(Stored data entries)

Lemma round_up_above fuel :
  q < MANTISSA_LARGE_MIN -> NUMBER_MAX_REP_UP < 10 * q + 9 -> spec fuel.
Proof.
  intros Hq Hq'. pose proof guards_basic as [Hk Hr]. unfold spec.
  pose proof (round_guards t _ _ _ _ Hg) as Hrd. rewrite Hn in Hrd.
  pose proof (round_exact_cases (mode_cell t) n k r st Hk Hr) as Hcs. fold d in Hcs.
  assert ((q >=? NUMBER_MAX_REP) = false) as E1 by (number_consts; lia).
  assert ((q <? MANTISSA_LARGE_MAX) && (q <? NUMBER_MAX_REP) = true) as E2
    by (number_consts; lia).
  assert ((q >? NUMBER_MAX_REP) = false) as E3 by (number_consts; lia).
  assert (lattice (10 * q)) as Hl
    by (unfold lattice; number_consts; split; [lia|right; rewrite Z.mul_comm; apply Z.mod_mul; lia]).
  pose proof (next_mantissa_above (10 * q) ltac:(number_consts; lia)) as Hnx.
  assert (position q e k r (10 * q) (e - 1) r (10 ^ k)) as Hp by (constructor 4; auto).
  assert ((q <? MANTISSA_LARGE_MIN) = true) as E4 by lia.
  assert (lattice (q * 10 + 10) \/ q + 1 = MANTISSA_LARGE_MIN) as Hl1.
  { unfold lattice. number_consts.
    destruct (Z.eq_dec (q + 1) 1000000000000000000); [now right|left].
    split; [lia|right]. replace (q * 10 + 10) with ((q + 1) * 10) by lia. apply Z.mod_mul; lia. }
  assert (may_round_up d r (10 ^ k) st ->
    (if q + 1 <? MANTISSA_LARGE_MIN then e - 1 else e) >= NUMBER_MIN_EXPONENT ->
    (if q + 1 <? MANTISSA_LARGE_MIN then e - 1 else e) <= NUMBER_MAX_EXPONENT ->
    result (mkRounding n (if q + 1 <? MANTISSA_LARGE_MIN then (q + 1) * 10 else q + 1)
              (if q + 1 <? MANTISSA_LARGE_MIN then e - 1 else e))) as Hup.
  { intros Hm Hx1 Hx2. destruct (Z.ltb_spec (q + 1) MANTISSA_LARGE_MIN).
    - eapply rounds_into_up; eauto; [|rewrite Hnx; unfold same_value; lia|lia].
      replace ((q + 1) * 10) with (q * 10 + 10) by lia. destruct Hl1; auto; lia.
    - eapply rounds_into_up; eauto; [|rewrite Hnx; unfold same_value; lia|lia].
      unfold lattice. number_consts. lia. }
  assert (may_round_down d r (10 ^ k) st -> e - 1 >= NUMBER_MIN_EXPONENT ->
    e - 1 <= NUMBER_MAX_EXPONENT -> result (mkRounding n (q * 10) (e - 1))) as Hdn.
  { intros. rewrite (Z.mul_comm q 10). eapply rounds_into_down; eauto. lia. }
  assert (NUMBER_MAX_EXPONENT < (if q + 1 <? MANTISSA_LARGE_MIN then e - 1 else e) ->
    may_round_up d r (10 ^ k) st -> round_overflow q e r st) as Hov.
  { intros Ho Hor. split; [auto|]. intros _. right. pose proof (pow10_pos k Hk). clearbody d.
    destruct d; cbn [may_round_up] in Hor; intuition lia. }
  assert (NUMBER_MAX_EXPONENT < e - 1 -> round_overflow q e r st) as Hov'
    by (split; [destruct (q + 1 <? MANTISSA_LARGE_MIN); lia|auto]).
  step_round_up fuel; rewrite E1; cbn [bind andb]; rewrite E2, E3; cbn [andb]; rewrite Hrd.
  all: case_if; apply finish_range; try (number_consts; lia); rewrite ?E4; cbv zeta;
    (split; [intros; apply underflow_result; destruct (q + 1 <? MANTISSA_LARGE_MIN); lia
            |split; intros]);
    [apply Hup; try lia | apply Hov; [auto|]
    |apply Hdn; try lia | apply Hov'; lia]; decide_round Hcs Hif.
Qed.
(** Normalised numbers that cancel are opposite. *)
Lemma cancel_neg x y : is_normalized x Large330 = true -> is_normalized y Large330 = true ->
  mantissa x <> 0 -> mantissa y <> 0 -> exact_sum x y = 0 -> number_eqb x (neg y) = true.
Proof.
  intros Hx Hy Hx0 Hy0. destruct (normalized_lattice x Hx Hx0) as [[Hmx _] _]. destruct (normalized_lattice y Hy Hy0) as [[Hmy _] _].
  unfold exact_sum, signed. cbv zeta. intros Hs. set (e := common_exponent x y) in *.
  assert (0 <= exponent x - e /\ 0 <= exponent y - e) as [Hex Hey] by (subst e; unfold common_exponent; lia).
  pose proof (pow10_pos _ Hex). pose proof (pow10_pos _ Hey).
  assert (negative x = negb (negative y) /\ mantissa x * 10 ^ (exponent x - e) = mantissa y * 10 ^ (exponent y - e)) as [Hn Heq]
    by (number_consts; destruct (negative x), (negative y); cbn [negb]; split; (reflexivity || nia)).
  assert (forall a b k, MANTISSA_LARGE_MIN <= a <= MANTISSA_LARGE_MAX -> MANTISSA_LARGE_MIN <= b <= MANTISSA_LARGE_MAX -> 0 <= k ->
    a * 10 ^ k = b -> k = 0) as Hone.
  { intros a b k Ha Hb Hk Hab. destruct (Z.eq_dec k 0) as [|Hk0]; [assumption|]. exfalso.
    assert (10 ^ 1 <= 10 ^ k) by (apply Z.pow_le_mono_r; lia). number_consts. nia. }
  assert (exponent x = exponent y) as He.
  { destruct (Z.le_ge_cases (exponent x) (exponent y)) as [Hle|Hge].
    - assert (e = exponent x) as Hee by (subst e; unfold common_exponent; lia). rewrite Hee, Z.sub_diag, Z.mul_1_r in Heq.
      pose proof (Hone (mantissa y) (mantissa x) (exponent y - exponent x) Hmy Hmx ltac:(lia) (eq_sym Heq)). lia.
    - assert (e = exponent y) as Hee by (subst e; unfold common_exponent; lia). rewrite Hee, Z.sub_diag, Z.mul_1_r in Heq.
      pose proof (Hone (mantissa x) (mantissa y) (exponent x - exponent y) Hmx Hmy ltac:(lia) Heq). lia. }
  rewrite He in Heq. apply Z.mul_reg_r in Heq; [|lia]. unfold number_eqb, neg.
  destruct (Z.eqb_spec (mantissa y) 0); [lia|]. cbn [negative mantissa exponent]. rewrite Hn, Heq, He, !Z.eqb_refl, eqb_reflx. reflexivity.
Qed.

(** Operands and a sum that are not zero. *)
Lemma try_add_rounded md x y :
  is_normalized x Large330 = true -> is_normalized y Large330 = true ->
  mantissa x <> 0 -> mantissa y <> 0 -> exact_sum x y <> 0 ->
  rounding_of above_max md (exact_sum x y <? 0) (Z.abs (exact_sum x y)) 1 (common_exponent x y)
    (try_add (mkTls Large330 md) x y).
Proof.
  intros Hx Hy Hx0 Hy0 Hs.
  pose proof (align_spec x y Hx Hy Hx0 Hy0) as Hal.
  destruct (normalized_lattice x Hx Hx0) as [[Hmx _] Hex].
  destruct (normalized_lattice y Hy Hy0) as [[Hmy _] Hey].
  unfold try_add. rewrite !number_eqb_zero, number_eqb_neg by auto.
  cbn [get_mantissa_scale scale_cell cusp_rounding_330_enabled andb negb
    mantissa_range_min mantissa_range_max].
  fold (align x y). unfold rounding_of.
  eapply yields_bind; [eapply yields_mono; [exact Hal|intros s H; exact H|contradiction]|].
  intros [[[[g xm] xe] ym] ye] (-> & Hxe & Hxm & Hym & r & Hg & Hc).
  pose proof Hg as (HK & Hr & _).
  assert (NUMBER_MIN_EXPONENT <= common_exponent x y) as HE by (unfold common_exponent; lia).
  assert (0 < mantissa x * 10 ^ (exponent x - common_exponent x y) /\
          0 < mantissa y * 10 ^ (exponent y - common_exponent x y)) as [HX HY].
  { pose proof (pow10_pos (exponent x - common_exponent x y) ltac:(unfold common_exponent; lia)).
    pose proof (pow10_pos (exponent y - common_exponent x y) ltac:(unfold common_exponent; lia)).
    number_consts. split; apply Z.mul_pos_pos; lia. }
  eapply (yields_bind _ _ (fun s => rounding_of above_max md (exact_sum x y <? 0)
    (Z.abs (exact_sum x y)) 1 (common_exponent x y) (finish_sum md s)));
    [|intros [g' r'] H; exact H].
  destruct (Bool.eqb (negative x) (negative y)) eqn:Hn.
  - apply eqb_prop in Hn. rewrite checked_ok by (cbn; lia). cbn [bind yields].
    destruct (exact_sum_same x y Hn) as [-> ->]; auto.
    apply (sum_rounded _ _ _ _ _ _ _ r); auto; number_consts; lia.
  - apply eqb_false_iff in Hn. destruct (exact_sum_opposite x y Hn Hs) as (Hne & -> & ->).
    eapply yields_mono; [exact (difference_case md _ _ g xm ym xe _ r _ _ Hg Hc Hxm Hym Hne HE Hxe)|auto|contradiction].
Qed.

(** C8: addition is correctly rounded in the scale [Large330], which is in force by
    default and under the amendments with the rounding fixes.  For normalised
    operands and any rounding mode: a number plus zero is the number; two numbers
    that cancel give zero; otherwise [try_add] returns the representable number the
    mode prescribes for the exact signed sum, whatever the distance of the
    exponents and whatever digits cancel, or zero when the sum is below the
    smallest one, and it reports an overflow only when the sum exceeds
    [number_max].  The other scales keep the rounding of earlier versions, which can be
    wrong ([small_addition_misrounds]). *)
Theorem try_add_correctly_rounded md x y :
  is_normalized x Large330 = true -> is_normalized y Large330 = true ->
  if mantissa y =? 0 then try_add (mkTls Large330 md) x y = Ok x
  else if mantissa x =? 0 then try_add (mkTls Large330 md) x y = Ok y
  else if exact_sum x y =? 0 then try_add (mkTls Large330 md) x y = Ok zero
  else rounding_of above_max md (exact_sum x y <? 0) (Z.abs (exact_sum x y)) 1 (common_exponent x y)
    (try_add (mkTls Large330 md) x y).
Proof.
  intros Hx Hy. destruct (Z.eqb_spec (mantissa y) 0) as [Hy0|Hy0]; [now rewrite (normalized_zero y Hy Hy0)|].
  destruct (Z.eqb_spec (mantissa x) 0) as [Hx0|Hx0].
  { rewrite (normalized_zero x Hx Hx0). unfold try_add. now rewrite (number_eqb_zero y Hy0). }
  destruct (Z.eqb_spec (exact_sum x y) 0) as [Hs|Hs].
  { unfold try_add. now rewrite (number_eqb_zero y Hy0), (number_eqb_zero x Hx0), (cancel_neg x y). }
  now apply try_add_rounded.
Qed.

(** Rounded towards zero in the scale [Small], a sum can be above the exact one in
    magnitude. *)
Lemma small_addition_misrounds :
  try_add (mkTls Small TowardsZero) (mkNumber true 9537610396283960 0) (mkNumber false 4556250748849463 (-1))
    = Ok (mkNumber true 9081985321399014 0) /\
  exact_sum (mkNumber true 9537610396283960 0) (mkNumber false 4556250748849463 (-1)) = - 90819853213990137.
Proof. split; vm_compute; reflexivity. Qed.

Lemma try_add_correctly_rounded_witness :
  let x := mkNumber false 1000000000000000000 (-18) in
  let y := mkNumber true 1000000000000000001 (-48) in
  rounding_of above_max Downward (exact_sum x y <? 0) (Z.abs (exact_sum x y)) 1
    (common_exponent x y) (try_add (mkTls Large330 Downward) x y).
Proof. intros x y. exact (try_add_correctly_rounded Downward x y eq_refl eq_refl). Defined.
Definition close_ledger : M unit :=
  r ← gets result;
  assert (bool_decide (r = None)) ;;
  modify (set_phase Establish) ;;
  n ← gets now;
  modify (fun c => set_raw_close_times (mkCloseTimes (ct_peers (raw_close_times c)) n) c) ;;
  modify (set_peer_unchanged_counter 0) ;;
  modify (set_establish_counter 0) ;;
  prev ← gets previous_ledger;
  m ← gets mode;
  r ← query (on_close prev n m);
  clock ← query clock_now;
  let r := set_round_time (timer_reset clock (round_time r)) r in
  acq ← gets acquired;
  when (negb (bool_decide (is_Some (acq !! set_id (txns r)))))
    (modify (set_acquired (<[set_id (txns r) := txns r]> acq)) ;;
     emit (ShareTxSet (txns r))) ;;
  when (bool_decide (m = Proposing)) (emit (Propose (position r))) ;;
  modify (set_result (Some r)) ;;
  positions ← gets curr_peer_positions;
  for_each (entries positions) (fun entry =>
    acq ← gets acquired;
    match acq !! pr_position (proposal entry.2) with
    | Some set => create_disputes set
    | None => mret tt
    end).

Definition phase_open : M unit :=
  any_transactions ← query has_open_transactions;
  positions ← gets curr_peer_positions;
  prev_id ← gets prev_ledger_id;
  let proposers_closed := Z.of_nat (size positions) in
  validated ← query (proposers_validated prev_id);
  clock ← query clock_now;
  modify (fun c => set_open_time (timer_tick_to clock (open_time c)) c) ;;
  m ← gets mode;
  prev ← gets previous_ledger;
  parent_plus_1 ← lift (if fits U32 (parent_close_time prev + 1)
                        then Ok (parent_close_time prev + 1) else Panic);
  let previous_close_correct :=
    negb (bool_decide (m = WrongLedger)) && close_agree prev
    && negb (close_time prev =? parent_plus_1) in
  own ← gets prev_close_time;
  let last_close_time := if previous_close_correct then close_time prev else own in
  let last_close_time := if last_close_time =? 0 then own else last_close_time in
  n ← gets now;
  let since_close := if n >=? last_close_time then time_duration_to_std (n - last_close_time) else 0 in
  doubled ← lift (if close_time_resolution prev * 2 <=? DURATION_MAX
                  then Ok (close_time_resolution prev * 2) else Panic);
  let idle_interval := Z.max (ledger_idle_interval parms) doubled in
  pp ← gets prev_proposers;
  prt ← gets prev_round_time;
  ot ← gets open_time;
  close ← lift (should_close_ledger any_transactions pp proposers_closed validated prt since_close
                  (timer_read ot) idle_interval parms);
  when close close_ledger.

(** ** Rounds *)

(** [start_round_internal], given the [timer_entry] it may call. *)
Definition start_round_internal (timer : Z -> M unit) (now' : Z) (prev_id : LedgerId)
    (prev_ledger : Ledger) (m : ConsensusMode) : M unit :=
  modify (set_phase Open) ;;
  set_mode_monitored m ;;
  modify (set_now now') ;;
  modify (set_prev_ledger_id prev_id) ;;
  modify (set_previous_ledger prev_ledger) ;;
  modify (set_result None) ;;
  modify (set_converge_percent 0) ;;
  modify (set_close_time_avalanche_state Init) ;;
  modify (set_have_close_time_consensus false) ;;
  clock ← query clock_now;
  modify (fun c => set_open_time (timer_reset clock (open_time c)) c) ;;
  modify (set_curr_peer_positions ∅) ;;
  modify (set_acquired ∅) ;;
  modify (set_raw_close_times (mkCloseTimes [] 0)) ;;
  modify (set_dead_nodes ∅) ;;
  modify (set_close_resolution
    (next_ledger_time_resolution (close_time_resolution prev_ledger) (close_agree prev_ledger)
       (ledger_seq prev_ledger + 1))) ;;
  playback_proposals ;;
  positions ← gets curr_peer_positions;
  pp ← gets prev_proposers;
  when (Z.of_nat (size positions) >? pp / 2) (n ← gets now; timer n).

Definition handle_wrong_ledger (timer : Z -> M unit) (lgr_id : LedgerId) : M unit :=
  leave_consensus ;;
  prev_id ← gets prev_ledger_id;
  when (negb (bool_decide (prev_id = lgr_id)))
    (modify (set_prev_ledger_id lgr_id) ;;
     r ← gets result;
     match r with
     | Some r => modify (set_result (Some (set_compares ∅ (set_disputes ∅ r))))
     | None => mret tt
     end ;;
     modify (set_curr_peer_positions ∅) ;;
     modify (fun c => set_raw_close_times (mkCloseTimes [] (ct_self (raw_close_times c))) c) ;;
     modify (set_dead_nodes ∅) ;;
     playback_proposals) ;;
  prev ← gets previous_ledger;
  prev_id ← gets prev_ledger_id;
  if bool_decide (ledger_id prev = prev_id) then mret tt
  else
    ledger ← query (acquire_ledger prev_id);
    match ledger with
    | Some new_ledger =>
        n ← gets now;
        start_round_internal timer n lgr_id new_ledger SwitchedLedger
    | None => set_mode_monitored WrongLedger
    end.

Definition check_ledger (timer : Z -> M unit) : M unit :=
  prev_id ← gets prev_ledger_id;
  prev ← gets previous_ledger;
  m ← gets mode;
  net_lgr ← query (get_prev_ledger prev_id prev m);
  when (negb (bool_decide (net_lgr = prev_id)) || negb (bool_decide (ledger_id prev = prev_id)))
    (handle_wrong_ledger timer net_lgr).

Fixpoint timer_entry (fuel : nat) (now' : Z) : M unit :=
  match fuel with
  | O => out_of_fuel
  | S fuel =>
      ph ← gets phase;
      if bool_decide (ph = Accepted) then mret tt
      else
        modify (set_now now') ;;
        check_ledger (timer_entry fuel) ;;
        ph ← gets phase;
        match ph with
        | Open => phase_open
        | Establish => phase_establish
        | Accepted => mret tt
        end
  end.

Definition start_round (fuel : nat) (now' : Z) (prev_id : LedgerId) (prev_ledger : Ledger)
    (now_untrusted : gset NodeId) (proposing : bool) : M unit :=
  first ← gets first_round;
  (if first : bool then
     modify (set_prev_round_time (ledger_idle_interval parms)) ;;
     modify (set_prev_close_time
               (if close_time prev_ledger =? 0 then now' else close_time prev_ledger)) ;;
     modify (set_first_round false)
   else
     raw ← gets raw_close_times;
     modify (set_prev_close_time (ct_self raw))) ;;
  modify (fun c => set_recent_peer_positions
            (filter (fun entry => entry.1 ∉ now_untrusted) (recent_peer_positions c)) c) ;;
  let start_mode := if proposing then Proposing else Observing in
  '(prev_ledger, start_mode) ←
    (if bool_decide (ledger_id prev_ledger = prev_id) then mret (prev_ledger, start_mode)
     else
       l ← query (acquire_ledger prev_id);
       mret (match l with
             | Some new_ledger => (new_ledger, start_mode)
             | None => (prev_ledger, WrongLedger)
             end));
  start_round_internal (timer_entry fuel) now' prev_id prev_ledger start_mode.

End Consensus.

◆ Task prompt ◆
Begin with the line above that has "eapply yields_mono; [exact (difference_case" and continue through the line that has "which can be", setting each one down exactly. Stop there.

◆ Output below ◆
    eapply yields_mono; [exact (difference_case md _ _ g xm ym xe _ r _ _ Hg Hc Hxm Hym Hne HE Hxe)|auto|contradiction].
Qed.

(** C8: addition is correctly rounded in the scale [Large330], which is in force by
    default and under the amendments with the rounding fixes.  For normalised
    operands and any rounding mode: a number plus zero is the number; two numbers
    that cancel give zero; otherwise [try_add] returns the representable number the
    mode prescribes for the exact signed sum, whatever the distance of the
    exponents and whatever digits cancel, or zero when the sum is below the
    smallest one, and it reports an overflow only when the sum exceeds
    [number_max].  The other scales keep the rounding of earlier versions, which can be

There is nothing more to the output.